津田: テレビとはまた違った、楽しみ方があるんじゃないかなと思うんですけど。今日は、ジャーナリズムの世界に携わるようになって久しい池上さんですけれども、当然、いろんな方といろんな議論をされてきたり、情報を伝えたりしてきたと思うんですけど。せっかく『ニコニコ動画』、しかもこの『ニコファーレ』っていう新しい、全面に意見がリアルタイムで出て来て、多分これ全部見ていると、きりがないんで、たまに目に入ったときに、反応するみたいな形でやっていけると思うんですけど。

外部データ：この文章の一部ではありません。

(** * BubbleLab flow-script analysis: a shallow embedding

    This development embeds the static-analysis core of the BubbleLab
    runtime (the [BubbleParser] extraction class, the [BubbleScript]
    parse/mutation class and the trigger validation of the runtime
    validator) as Rocq functions, and states the properties of the
    natural-language specification over them.

    Conventions.  JavaScript strings are modelled as [string]s whose
    characters stand for code units below 256.  JavaScript numbers that are
    line numbers, columns, ordinals or identifiers are integers ([Z] or
    [nat]).  A thrown exception is the [Throw] case of [Result].  Objects
    used as dictionaries are association lists kept in insertion order. *)

From Stdlib Require Import String Ascii List ZArith Lia Bool Arith PeanoNat.
From Stdlib Require Import DecimalString Sorting.Sorted Sorting.Permutation.
Import ListNotations.
Open Scope string_scope.
Open Scope list_scope.

Set Implicit Arguments.

(* ================================================================== *)
(** * 1. JavaScript preliminaries *)
(* ================================================================== *)

(** ** Exceptions *)

Inductive Result (A : Type) : Type :=
| Ok (a : A)
| Throw (msg : string).

Arguments Ok {A} a.
Arguments Throw {A} msg.

Definition bind {A B} (r : Result A) (f : A -> Result B) : Result B :=
  match r with
  | Ok a => f a
  | Throw m => Throw m
  end.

せっかく池上さんに来ていただいたんで、僕らのトークだけではなくて、これを見ている会場の人、そしてパソコンの前で見ている人たちと、リアルタイムにいろんな意見を交換しながらやっていく、ぽんぽんと進めていく濃密な90分くらいに出来ればなと、思っています。よろしくお願いします。
■池上彰「まだTwitter始めていません」
池上: 分かりました。最初に、津田さんにお詫びからでいいですか?前に、日本テレビの『池上彰くんに教えたい10のニュース』の特番がありました。あの中で津田さんが出てきて「Twitter始めるんでしょうね」って言われて、(僕は)「考えます」って言ったきりになっていてですね。
津田: 「考えます」というか「やりましょう」って言ったんですよ。
池上: 「やります」と言わず、「やりましょうかね」って微妙なところがあったんです。
津田: ちょっと政治家的な回答を。お茶を濁して。
池上: やれるかどうか自信がなかったんですが、最初にお詫びを。まだ(Twitterを)やっていません。ごめんなさい。
津田: その話は『伝える力2』でも、わざわざ僕の名前出して書かれていまして、ありがたいんですけれども。池上さんは、Twitterはやられないんですか?これは、なぜですか?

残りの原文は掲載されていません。